Tumor antigen-driven responses to weakly immunogenic self-antigens and neoantigens directly affect treatment efficacy following immunotherapy. Using orthotopically grown SV40 T antigen⁺ ovarian carcinoma in antigen-naive wild-type or TgMISIIR-TAg-Low transgenic mice expressing SV40 T antigen as a self-antigen, we investigated the impact of CXCR4-antagonist-armed oncolytic virotherapy on tumor progression and antitumor immunity.

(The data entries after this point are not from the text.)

(* ===== verification/Manifest.v ===== *)
(** * The share manifest for clients

    Models [web/manifest.rs]: the document that anybody may read, one entry per
    share with its path, security and ACL class. *)

From S2P Require Import Prelude RustStr Identity Config FsProbe AclGate PermViews.
Local Open Scope Z_scope.

Record ManifestShare := {
  ms_name : string; ms_pseudo : string; ms_security : string; ms_rw : bool;
  ms_acl : string; ms_acl_state : string; ms_navahi : bool;
}.
Record ClientManifest := {
  manifest_version : Z; cm_server : string; generated_at : string; cm_shares : list ManifestShare;
}.
(** A moment in UTC. *)
Record Utc := { u_year : Z; u_month : Z; u_day : Z; u_hour : Z; u_minute : Z; u_second : Z }.
Definition dec04 (n : Z) : string :=
  (if n <? 10 then "000" else if n <? 100 then "00" else if n <? 1000 then "0" else "") +:+ dec n.
Definition now_rfc3339_utc (t : Utc) : string :=
  dec04 (u_year t) +:+ "-" +:+ dec02 (u_month t) +:+ "-" +:+ dec02 (u_day t) +:+ "T"
  +:+ dec02 (u_hour t) +:+ ":" +:+ dec02 (u_minute t) +:+ ":" +:+ dec02 (u_second t) +:+ "Z".

Section Manifest.
(** The probes of the ACL cache, mountinfo, and the clock around each probe. *)
Context (ttl : Z) (wp rs : string -> option bool) (snap : MountinfoSnapshot) (clock : nat -> Z * Z).
Definition manifest_share (cfg : NfsKlldapConfig) (s : Share) (status : ShareAclStatus) : ManifestShare := {|
  ms_name := sh_name s; ms_pseudo := derive_share_pseudo s;
  ms_security := default (ga_default_security (ganesha cfg)) (sh_security s); ms_rw := default true (sh_rw s);
  ms_acl := if effective_acl_capable status then "acl" else "noacl"; ms_acl_state := state_label status;
  ms_navahi := share_navahi_effective cfg s |}.
Fixpoint manifest_shares (cfg : NfsKlldapConfig) (idx : nat) (l : list Share) (m : Entries) : list ManifestShare * Entries :=
  match l with
  | [] => ([], m)
  | s :: rest =>
      let '(status, m) := share_acl_status ttl wp rs (fst (clock idx)) (snd (clock idx)) snap s m in
      let '(entries, m) := manifest_shares cfg (S idx) rest m in
      (manifest_share cfg s status :: entries, m)
  end.
Definition client_manifest (cfg : NfsKlldapConfig) (keytab_hostname : string) (now : Utc) (m : Entries) : ClientManifest * Entries :=
  let '(entries, m) := manifest_shares cfg 0 (shares cfg) m in
  ({| manifest_version := 1; cm_server := keytab_hostname; generated_at := now_rfc3339_utc now; cm_shares := entries |}, m).
End Manifest.

(** ** What the document says, and what it cannot say *)
Section Props.
Context (ttl : Z) (wp rs : string -> option bool) (snap : MountinfoSnapshot) (clock : nat -> Z * Z).
Local Abbreviation entries_of := (manifest_shares ttl wp rs snap clock).

(** The public part of the configuration: the default security, the switch of
    the adverts, and of each share everything but the paths on the host. *)
Definition blind (s : Share) : Share :=
  {| sh_name := sh_name s; sh_host_path := ""; sh_pseudo_path := sh_pseudo_path s; sh_security := sh_security s;
     sh_rw := sh_rw s; sh_squash := sh_squash s; sh_cache_profile := sh_cache_profile s; sh_pref_read := sh_pref_read s;
     sh_pref_write := sh_pref_write s; sh_enable_acl := sh_enable_acl s; sh_manage_gids := sh_manage_gids s;
     sh_read_access_policy := sh_read_access_policy s; sh_manage_gids_expiration := sh_manage_gids_expiration s;
     sh_container_path := sh_container_path s; sh_source_path := None; sh_attr_expiration_secs := sh_attr_expiration_secs s;
     sh_navahi_insecure := sh_navahi_insecure s; sh_umask := sh_umask s |}.
Definition public_part (cfg : NfsKlldapConfig) : string * bool * list Share :=
  (ga_default_security (ganesha cfg), navahi_discovery cfg, map blind (shares cfg)).
Lemma cons_parts {A} (x y : A) l k : x :: l = y :: k -> x = y /\ l = k.
Proof. by intros [= -> ->]. Qed.
Lemma status_blind now done_at s m :
  share_acl_status ttl wp rs now done_at snap (blind s) m = share_acl_status ttl wp rs now done_at snap s m.
Proof. by destruct s. Qed.
Lemma entries_blind cfg1 cfg2 idx l1 l2 m :
  ga_default_security (ganesha cfg1) = ga_default_security (ganesha cfg2) -> navahi_discovery cfg1 = navahi_discovery cfg2 ->
  map blind l1 = map blind l2 -> entries_of cfg1 idx l1 m = entries_of cfg2 idx l2 m.
Proof.
  intros Hd Hn. revert idx l2 m. induction l1 as [|s1 l1 IH]; intros idx [|s2 l2] m E; try done.
  cbn [map] in E. apply cons_parts in E as [Hb Hl]. cbn [manifest_shares].
  rewrite <- (status_blind _ _ s1), <- (status_blind _ _ s2).
  rewrite Hb. destruct (share_acl_status _ _ _ _ _ _ _ _) as [st m1]. rewrite (IH (S idx) l2 m1 Hl).
  destruct (entries_of cfg2 (S idx) l2 m1) as [es m2]. do 2 f_equal.
  assert (Hm : forall cfg s, manifest_share cfg s st
    = {| ms_name := sh_name (blind s); ms_pseudo := derive_share_pseudo (blind s);
         ms_security := default (ga_default_security (ganesha cfg)) (sh_security (blind s)); ms_rw := default true (sh_rw (blind s));
         ms_acl := if effective_acl_capable st then "acl" else "noacl"; ms_acl_state := state_label st;
         ms_navahi := share_navahi_effective cfg (blind s) |}) by done.
  rewrite !Hm, Hb, Hd. f_equal. unfold share_navahi_effective. by rewrite Hn.
Qed.
(** Nobody learns more from the manifest than the public part: two configurations
    that agree on it, whatever their credentials, their host paths and their
    staging sources, have the same manifest. *)
Theorem manifest_hides_the_rest cfg1 cfg2 host now m :
  public_part cfg1 = public_part cfg2 ->
  client_manifest ttl wp rs snap clock cfg1 host now m = client_manifest ttl wp rs snap clock cfg2 host now m.
Proof.
  intros H. unfold public_part in H. apply pair_equal_spec in H as [H Hs]. apply pair_equal_spec in H as [Hd Hn].
  unfold client_manifest. by rewrite (entries_blind cfg1 cfg2 0 (shares cfg1) (shares cfg2) m Hd Hn Hs).
Qed.
(** The manifest classifies the shares as the page of the WebUI does: an entry per
    card, in the same order, with the same ACL class and the same advert. *)
Definition card_matches (e : ManifestShare) (c : ShareInfo) : Prop :=
  ms_name e = si_name c /\ ms_acl e = (if si_acl_capable c then "acl" else "noacl") /\ ms_navahi e = si_navahi c.
Theorem manifest_agrees_with_page to_lowercase server_name cfg host now m :
  let '(doc, m1) := client_manifest ttl wp rs snap clock cfg host now m in
  let '(cards, m2) := index_shares to_lowercase server_name cfg ttl wp rs snap clock m in
  Forall2 card_matches (cm_shares doc) cards /\ m1 = m2.
Proof.
  unfold client_manifest, index_shares.
  assert (H : forall l idx m, let '(es, m1) := entries_of cfg idx l m in
      let '(cards, m2) := share_cards to_lowercase server_name cfg ttl wp rs snap clock idx l m in Forall2 card_matches es cards /\ m1 = m2).
  { induction l as [|s l IH]; intros idx m0; cbn [manifest_shares share_cards]; [by split|].
    destruct (share_acl_status _ _ _ _ _ _ _ _) as [st m1]. specialize (IH (S idx) m1).
    destruct (entries_of cfg (S idx) l m1) as [es m2]. destruct (share_cards _ _ _ _ _ _ _ _ _ _) as [cards m3].
    destruct IH as [IH ->]. split; [|done]. by constructor. }
  specialize (H (shares cfg) 0%nat m). destruct (entries_of cfg 0 (shares cfg) m) as [es m1].
  by destruct (share_cards _ _ _ _ _ _ _ _ _ _) as [cards m2].
Qed.
End Props.
Theorem stamp_reads : now_rfc3339_utc {| u_year := 2025; u_month := 3; u_day := 9; u_hour := 7; u_minute := 5; u_second := 0 |}
  = "2025-03-09T07:05:00Z".
Proof. by vm_compute. Qed.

Immunostaining and single-cell RNA sequencing analyses of the peritoneal tumor microenvironment of untreated tumors in syngeneic wild-type mice revealed the presence of SV40 T antigen-specific CD8⁺ T cells, a balanced M1/M2 transcriptomic signature of tumor-associated macrophages, and immunostimulatory cancer-associated fibroblasts. This contrasted with polarized M2 tumor-associated macrophages, immunosuppressive cancer-associated fibroblasts, and poor immune activation in TgMISIIR-TAg-Low mice. Intraperitoneal delivery of CXCR4-antagonist-armed oncolytic vaccinia virus led to nearly complete depletion of cancer-associated fibroblasts, M1 polarization of macrophages, and generation of SV40 T antigen-specific CD8⁺ T cells in transgenic mice. Cell depletion studies revealed that the therapeutic effect of armed oncolytic virotherapy was dependent primarily on CD8⁺ cells. These results demonstrate that targeting the interaction between immunosuppressive cancer-associated fibroblasts and macrophages in the tolerogenic tumor microenvironment by CXCR4-A-armed oncolytic virotherapy induces tumor/self-specific CD8⁺ T cell responses and consequently increases therapeutic efficacy in an immunocompetent ovarian cancer model.